Designing future therapies will likely mean combining drugs that hit several pathways and tailoring them to each tumour’s metabolic and genetic profile.
Could vitamin B7 itself become a therapeutic target?
Biotin is generally seen as a harmless micronutrient. It is widely present in food and supplements and plays roles in normal metabolism, including in healthy cells.
The new data do not suggest that patients should avoid biotin or change their diet. The concentrations used and the way cells handle vitamin B7 in a tumour microenvironment differ from everyday nutrition.
Where researchers see an opening is in understanding which tumours rely strongly on biotin‑dependent enzymes. In those cancers, drugs that interfere with biotin use or with specific biotin‑requiring enzymes such as pyruvate carboxylase could make glutamine‑targeting therapies more effective.
Biotin is shifting from background micronutrient to a potential handle for precision oncology.
Such approaches come with real challenges. Biotin is needed by many tissues, so systemic blockade could bring side effects, from nerve problems to skin issues. A key question will be whether drugs can be designed to act mainly on cancer cells, for example by exploiting differences in enzyme levels or nutrient transporters.
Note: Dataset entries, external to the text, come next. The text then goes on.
(** * Spicy Uno: the rules engine, its server mirror and the scripted opponent

  A shallow embedding of
    - client/src/types/game.types.ts   (the data model),
    - client/src/engine/CardDeck.ts    (deck construction and legality),
    - client/src/engine/GameEngine.ts  (the client rules engine),
    - client/src/ai/AIPlayer.ts        (the scripted opponent),
    - server/src/index.ts              (the server copy of the rules),
  followed by the properties of the specification that concern them.

  Conventions.
    - A JavaScript [number] that only ever holds an integer (an index, a
      count, a time in milliseconds) is a [Z]; the opponent's delays and
      slap times, which carry the fraction of [Math.random() * 500], are
      IEEE 754 binary64 values ([Float64]).  A [string] is a [string].
    - An optional field [f?: T] is an [option T]; [None] is [undefined].
    - A [Card[]] may hold [undefined] at run time (an out-of-range read
      that is stored back), so its elements are [Slot = option Card.t].
    - Reading a property of [undefined] raises a [TypeError]: functions
      that can do so return a [Completion].
    - [Math.random], [Date.now] and [uuidv4] read from a [World] of
      oracle streams; the engine's own mutable fields live in a [Heap]. *)

From Stdlib Require Import List String Ascii ZArith Bool Arith Lia Permutation.
From Stdlib Require Import DecimalString.
From Stdlib Require Import SpecFloat QArith Qpower.
Import ListNotations.
Local Open Scope string_scope.
Local Open Scope list_scope.
Local Open Scope Z_scope.

Set Implicit Arguments.

(* ===================================================================== *)
(** ** JavaScript values and array primitives                            *)
(* ===================================================================== *)

Module Js.

Inductive Error : Type := TypeError.

(** The outcome of evaluating an expression: a value or a thrown error. *)
Inductive Completion (A : Type) : Type :=
| Normal (a : A)
| Throw (e : Error).
Arguments Normal {A} a.
Arguments Throw {A} e.

Definition cbind {A B} (c : Completion A) (k : A -> Completion B) : Completion B :=
  match c with
  | Normal a => k a
  | Throw e => Throw e
  end.

(** [o.f] where [o] may be [undefined]. *)
Definition deref {A} (o : option A) : Completion A :=
  match o with
  | Some a => Normal a
  | None => Throw TypeError
  end.

(** Truthiness of an optional string: [undefined] and [''] are falsy. *)
Definition truthy (o : option string) : bool :=
  match o with
  | Some s => negb (String.eqb s "")
  | None => false
  end.

(** [s === o] for a string [s] and a possibly undefined string [o]. *)
Definition eqOpt (s : string) (o : option string) : bool :=
  match o with
  | Some s' => String.eqb s s'
  | None => false
  end.

(** [a === b] for two possibly undefined strings. *)
Definition eqOpt2 (a b : option string) : bool :=
  match a, b with
  | Some x, Some y => String.eqb x y
  | None, None => true
  | _, _ => false
  end.

(** [l.length]. *)
Definition jlength {A} (l : list A) : Z := Z.of_nat (List.length l).

(** [l[i]]: [undefined] outside [0 .. length-1]. *)
Definition get {A} (l : list A) (i : Z) : option A :=
  if i <? 0 then None else nth_error l (Z.to_nat i).

(** [l[i]] in an array whose elements may themselves be [undefined]. *)
Definition getSlot {A} (l : list (option A)) (i : Z) : option A :=
  match get l i with
  | Some x => x
  | None => None
  end.

(** Relative index of [Array.prototype.slice]. *)
Definition clamp (len : nat) (i : Z) : nat :=
  if i <? 0 then Z.to_nat (Z.max (Z.of_nat len + i) 0)
  else Nat.min (Z.to_nat i) len.

(** [l.slice(s, e)]. *)
Definition slice {A} (l : list A) (s e : Z) : list A :=
  let k := clamp (List.length l) s in
  let f := clamp (List.length l) e in
  firstn (f - k) (skipn k l).

(** [l.slice(s)]. *)
Definition sliceFrom {A} (l : list A) (s : Z) : list A :=
  skipn (clamp (List.length l) s) l.

Fixpoint setNth {A} (l : list A) (n : nat) (v : A) : list A :=
  match l, n with
  | [], _ => []
  | _ :: t, O => v :: t
  | h :: t, S n' => h :: setNth t n' v
  end.

(** [l[i] = v] on a copy of [l].  A negative [i] names an ordinary
    property, not an element, and leaves the elements alone.  The engine
    only ever assigns at an index returned by [findIndex], which is below
    the length; an assignment at the length itself appends. *)
Definition set {A} (l : list A) (i : Z) (v : A) : list A :=
  if i <? 0 then l
  else if (Z.to_nat i <? List.length l)%nat then setNth l (Z.to_nat i) v
  else if (Z.to_nat i =? List.length l)%nat then l ++ [v]
  else l.

(** [l.findIndex(f)] with a callback that cannot throw. *)
Fixpoint findIndexFrom {A} (f : A -> bool) (l : list A) (k : Z) : Z :=
  match l with
  | [] => -1
  | x :: t => if f x then k else findIndexFrom f t (k + 1)
  end.
Definition findIndex {A} (f : A -> bool) (l : list A) : Z := findIndexFrom f l 0.

(** The same iterations with a callback that may throw: the iteration
    stops at the throw. *)
Fixpoint findIndexFromC {A} (f : A -> Completion bool) (l : list A) (k : Z)
  : Completion Z :=
  match l with
  | [] => Normal (-1)
  | x :: t => cbind (f x) (fun b => if b then Normal k else findIndexFromC f t (k + 1))
  end.
Definition findIndexC {A} (f : A -> Completion bool) (l : list A) : Completion Z :=
  findIndexFromC f l 0.

Fixpoint findC {A} (f : A -> Completion bool) (l : list A) : Completion (option A) :=
  match l with
  | [] => Normal None
  | x :: t => cbind (f x) (fun b => if b then Normal (Some x) else findC f t)
  end.

Fixpoint filterC {A} (f : A -> Completion bool) (l : list A) : Completion (list A) :=
  match l with
  | [] => Normal []
  | x :: t =>
      cbind (f x) (fun b =>
      cbind (filterC f t) (fun r => Normal (if b then x :: r else r)))
  end.

Fixpoint someC {A} (f : A -> Completion bool) (l : list A) : Completion bool :=
  match l with
  | [] => Normal false
  | x :: t => cbind (f x) (fun b => if b then Normal true else someC f t)
  end.

(** [l.sort(cmp)] on a copy: the sort is stable, and [x] goes before [y]
    when [cmp x y] is negative. *)
Fixpoint insertBy {A} (cmp : A -> A -> Z) (x : A) (l : list A) : list A :=
  match l with
  | [] => [x]
  | y :: t => if cmp x y <? 0 then x :: y :: t else y :: insertBy cmp x t
  end.
Definition sortBy {A} (cmp : A -> A -> Z) (l : list A) : list A :=
  fold_left (fun acc x => insertBy cmp x acc) l [].

(** [l.pop()]: the last element (or [undefined]) and the shortened list. *)
Definition pop {A} (l : list (option A)) : option A * list (option A) :=
  match rev l with
  | [] => (None, [])
  | x :: r => (x, rev r)
  end.

(** ** State and exceptions

    [M S A] is a computation over a mutable store [S] that either
    returns or throws; what was written before a throw stays written. *)
Definition M (S A : Type) : Type := S -> Completion A * S.
(** * A shallow embedding of the minecraft_runner game engine

    The simulation lives in [src/services/engine.ts] (class [GameEngine]),
    its constants in [src/constants.ts], and the two rendering helpers the
    spec talks about ([applyFog], [project]) in
    [src/components/GameCanvas.tsx].

    Modelling choices:
    - JavaScript numbers are exact rationals [Q] (reals [R] for the
      projection, which needs [Math.cos] and [Math.sin]); quantities that
      the code only ever holds as integers (lives, score, level, counters,
      the generation cursor) are [Z].
    - [Math.random] is an arbitrary stream [random : nat -> Q]; the engine
      state carries the index [rng] of the next draw.  [Math.sin] (used for
      the height of gold blocks) is an arbitrary function [sin : Q -> Q].
    - The audio calls have no effect on the simulation state and are
      omitted.
    - The object mutations of the source ([this.x = ...], [entity.collected
      = true]) become functional record updates; the collision loop threads
      the engine state through the entity list and rebuilds the list with
      the updated entities. *)

From Stdlib Require Import QArith Qround Qminmax Qabs ZArith List String Bool Lia Lqa.
From Stdlib Require Import Ascii DecimalString Sorted Permutation.
From Stdlib Require Reals.
Import ListNotations.
(* ===== verification/Sip.v ===== *)
(** * Sip: what both modes of the proxy look at in a SIP message

    The methods the proxy distinguishes ([sip_method_t] of the SIP stack; every
    other method is [sip_method_other]), and the fixed buffer that request URIs
    are copied to. *)

From S2P Require Import Prelude Text.

Inductive sip_method :=
| sip_method_options
| sip_method_invite
| sip_method_ack
| sip_method_bye
| sip_method_cancel
| sip_method_other.

#[export] Instance sip_method_eq_dec : EqDecision sip_method.
Proof. solve_decision. Defined.

Definition URL_MAXLEN : Z := 65536.

(** Copying a text of the given length into [char str[URL_MAXLEN]] with
    [strncpy]: past the end of the array unless it fits with its final NUL. *)
Definition fits_url {St} (url : string) : M St unit :=
  if length_ url <? URL_MAXLEN then mret tt else fail PastTheEnd.

(** A bound on the addresses of servers and trunks, far below the buffer. *)
Definition ADDRESS_MAX : Z := 1024.

Lemma fits_returns {S} url (Q : unit -> S -> Prop) s : length_ url < URL_MAXLEN -> Q tt s -> returns (fits_url url) Q s.
Proof. intros H HQ. unfold fits_url. destruct (Z.ltb_spec (length_ url) URL_MAXLEN); [done|lia]. Qed.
What patients and clinicians might want to know
For people living with cancer, these findings are not a cue to buy or stop taking biotin supplements. The research is based on cellular models and intricate metabolic mapping, not on clinical trials of vitamin intake.
Where this work matters is in the long‑term design of treatment combinations. Oncologists may one day order tests that do not just look for classical mutations but also profile enzymes such as pyruvate carboxylase and markers of biotin use. This could help sort tumours into categories such as:
| Tumour profile | Metabolic feature | Potential vulnerability |
|---|---|---|
| High pyruvate carboxylase, intact FBXW7 | Strong biotin‑dependent backup when glutamine is low | May respond better to dual glutamine + pyruvate carboxylase targeting |
| Low pyruvate carboxylase, mutated FBXW7 | Heightened glutamine dependence | Could be especially sensitive to glutamine‑blocking therapies |
| Mixed metabolic profile | Multiple fuel options | Likely needs broader multi‑pathway combinations |
Key terms that often confuse readers
Two concepts regularly appear in this research and are worth clarifying.
Anaplerosis refers to reactions that refill the Krebs cycle with new carbon molecules so that it can keep turning. Without anaplerosis, the cycle eventually runs out of raw material and energy output drops.
Tumour suppressor genes, such as FBXW7, act as brakes on cell division or survival. When they are damaged, cells can divide more freely and often change the way they manage nutrients. This can both fuel cancer and create weak points that targeted drugs might hit.
As researchers continue to map these intertwined pathways, vitamin B7 is likely to feature more often in cancer discussions, not as a lifestyle fad, but as a small molecule sitting at a surprisingly strategic crossroads of tumour metabolism and resistance.
Originally posted 2026-03-07 10:49:00.